Opened 15 years ago
Closed 15 years ago
#6279 closed defect (invalid)
Kernel panic when running VMs with VBoxHeadless
Reported by: | Edoardo | Owned by: | |
---|---|---|---|
Component: | other | Version: | VirtualBox 3.1.4 |
Keywords: | kernel panic VBoxHeadless | Cc: | |
Guest type: | other | Host type: | Solaris |
Description
Hello to all.
I've got an issue using VirtualBox with the VBoxHeadless mode in Solaris host.
My host is running on a Dell 400SC hardware with two 120GB disks in zfs mirror (rpool) and 6x 1TB external drive in zfs radiz (datas). Host running Solaris 10 10/08 s10x_u6wos_07b X86 with 142901-04 kernel (32bit). and I've tried both Virtualbox 3.1.2 and 3.1.4 with the same result.

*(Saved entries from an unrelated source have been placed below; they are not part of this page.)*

Lemma apply_calls setBP tid bs next : table_ok bs next →
  let '(calls, ok) := applyToThread setBP tid bs in
  Forall call_ok calls ∧ NoDup (registerOf <$> calls) ∧
  (∀ c, c ∈ calls → ∃ b, b ∈ bs ∧ appliesTo tid b = true ∧ hwSize (bp_size b) = Some c.2 ∧
      c.1 = (bp_hwRegister b, bp_address b, hwType (bp_type b))) ∧
  (ok = true → registerOf <$> calls = bp_hwRegister <$> List.filter (appliesTo tid) bs).
Proof.
  induction bs as [|b bs IH]; [intros _; split_and!; [constructor|apply NoDup_nil_2|by intros ? ?%elem_of_nil|done]|].
  intros Ht. pose proof (table_ok_sub (b :: bs) bs next (sublist_cons b bs bs (reflexivity bs)) Ht) as Ht'. specialize (IH Ht').
  destruct Ht as (Hnd & Hall & Hreg). cbn [applyToThread List.filter]. destruct (appliesTo tid b) eqn:Ha; cbn [negb].
  2:{ destruct (applyToThread setBP tid bs) as [calls ok]. destruct IH as (H1 & H2 & H3 & H4). split_and!; [done|done| |done].
      intros c Hc. destruct (H3 c Hc) as (d & ? & ?). exists d. rewrite elem_of_cons. auto. }
  destruct (hwSize (bp_size b)) as [code|] eqn:Hs; [|split_and!; [constructor|apply NoDup_nil_2|by intros ? ?%elem_of_nil|done]].
  destruct (_ && _) eqn:Hal; [split_and!; [constructor|apply NoDup_nil_2|by intros ? ?%elem_of_nil|done]|].
  pose proof (appliesTo_occupies tid b Ha) as Hocc.
  assert (call_ok (bp_hwRegister b, bp_address b, hwType (bp_type b), code)) as Hok.
  { destruct (hwSize_spec _ _ Hs) as (Hcode & Hb & k & Hk & Hpow).
    split_and!; [by apply Hall; [left|]|by apply Hall; [left|]|destruct (bp_type b); cbn; auto|lia|lia|].
    intros Ht. rewrite Hb. apply Z.eqb_neq in Ht. rewrite Ht in Hal. cbn in Hal.
    destruct (Z.ltb_spec 1 (bp_size b)) as [Hgt|Hle]; cbn in Hal.
    - apply negb_false_iff, Z.eqb_eq in Hal. rewrite Hpow in *. by apply aligned_mod.
    - assert (bp_size b = 1) as -> by (pose proof (Z.pow_pos_nonneg 2 k); lia). apply Z.mod_1_r. }
  destruct (setBP tid _); [|split_and!; [by constructor|apply NoDup_singleton| |done]].
  2:{ intros c ->%list_elem_of_singleton. exists b. rewrite elem_of_cons. auto. }
  destruct (applyToThread setBP tid bs) as [calls ok]. destruct IH as (H1 & H2 & H3 & H4). split_and!.
  - by constructor.
  - apply NoDup_cons. split; [|done]. intros (c & Hc & Hin)%list_elem_of_fmap.
    destruct (H3 c Hin) as (d & Hd & Hda & _ & Hdc). apply NoDup_cons in Hnd as [Hni _]. apply Hni.
    apply list_elem_of_fmap. exists d. split; [|done]. apply Hreg; [left|by right|done|by eapply appliesTo_occupies|].
    unfold registerOf in Hc. rewrite Hdc in Hc. done.
  - intros c [->|Hc]%elem_of_cons; [exists b; rewrite elem_of_cons; auto|].
    destruct (H3 c Hc) as (d & ? & ?). exists d. rewrite elem_of_cons. auto.
  - intros Ho. cbn. f_equal. by apply H4.
Qed.

Lemma remove_calls removeBP tid bs : (removeFromThread removeBP tid bs).1 = bp_hwRegister <$> List.filter (appliesTo tid) bs ∧
  (removeFromThread removeBP tid bs).2 = forallb (removeBP tid) (removeFromThread removeBP tid bs).1.
Proof.
  induction bs as [|b bs [IH1 IH2]]; [done|]. cbn [removeFromThread List.filter].
  destruct (removeFromThread removeBP tid bs) as [calls ok]. cbn in *. destruct (appliesTo tid b); cbn; [|done].
  by rewrite IH1, IH2, <- IH1.
Qed.

(** Programming a thread from a reachable table: every call names a register DR0..DR3,
    a DR7 condition and length the processor defines, and an address aligned to the length
    for data breakpoints; no register is programmed twice; and when the whole table was
    accepted, [removeFromThread] clears exactly the registers that were programmed. *)
Theorem applyToThread_spec setBP removeBP tid m : manager_ok m →
  let calls := (applyToThread setBP tid (bps m)).1 in
  Forall call_ok calls ∧ NoDup (registerOf <$> calls) ∧
  (∀ c, c ∈ calls → ∃ b, b ∈ bps m ∧ appliesTo tid b = true ∧ codeBytes c.2 = bp_size b ∧
      c.1 = (bp_hwRegister b, bp_address b, hwType (bp_type b))) ∧
  ((applyToThread setBP tid (bps m)).2 = true →
     registerOf <$> calls = (removeFromThread removeBP tid (bps m)).1) ∧
  ((removeFromThread removeBP tid (bps m)).2 = true ↔
     Forall (λ r, removeBP tid r = true) (removeFromThread removeBP tid (bps m)).1).
Proof.
  intros (_ & Ht & _). pose proof (apply_calls setBP tid _ _ Ht) as H. destruct (remove_calls removeBP tid (bps m)) as [H1 H2].
  destruct (applyToThread setBP tid (bps m)) as [calls ok]. destruct H as (? & ? & H3 & ?). split_and!; [done|done| | |].
  - intros c Hc. destruct (H3 c Hc) as (b & ? & ? & Hs & ?). apply hwSize_spec in Hs as (_ & ? & _). eauto 10.
  - cbn. rewrite H1. done.
  - rewrite H2, forallb_forall, Forall_forall. by setoid_rewrite list_elem_of_In.
Qed.
Lemma applyToThread_spec_witness :
  let calls := (applyToThread (λ _ _, true) 7 (bps sampleState.1)).1 in calls = [(0, 4096, 1, 3)] ∧ Forall call_ok calls.
Proof.
  split; [reflexivity|].
  apply (applyToThread_spec (λ _ _, true) (λ _ _, true) 7), (reachable_ok always _ _ (sampleState_reachable always) manager_ok_initial).
Defined.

I've got two linux VMs: IPCop with 2.4 kernel and Debian with 2.6 kernel
If I start and use the VMs with VirtualBox GUI over VNC or local console, all works perfectly.
Even If I try to use the VMs with the VBoxHeadless mode, the host machine crashes with kernel panic after few seconds from guest OS is loaded. Not immediately, but after few second (during logon via console or ssh on the guest OS, but it happens even if I did not logon on the guest)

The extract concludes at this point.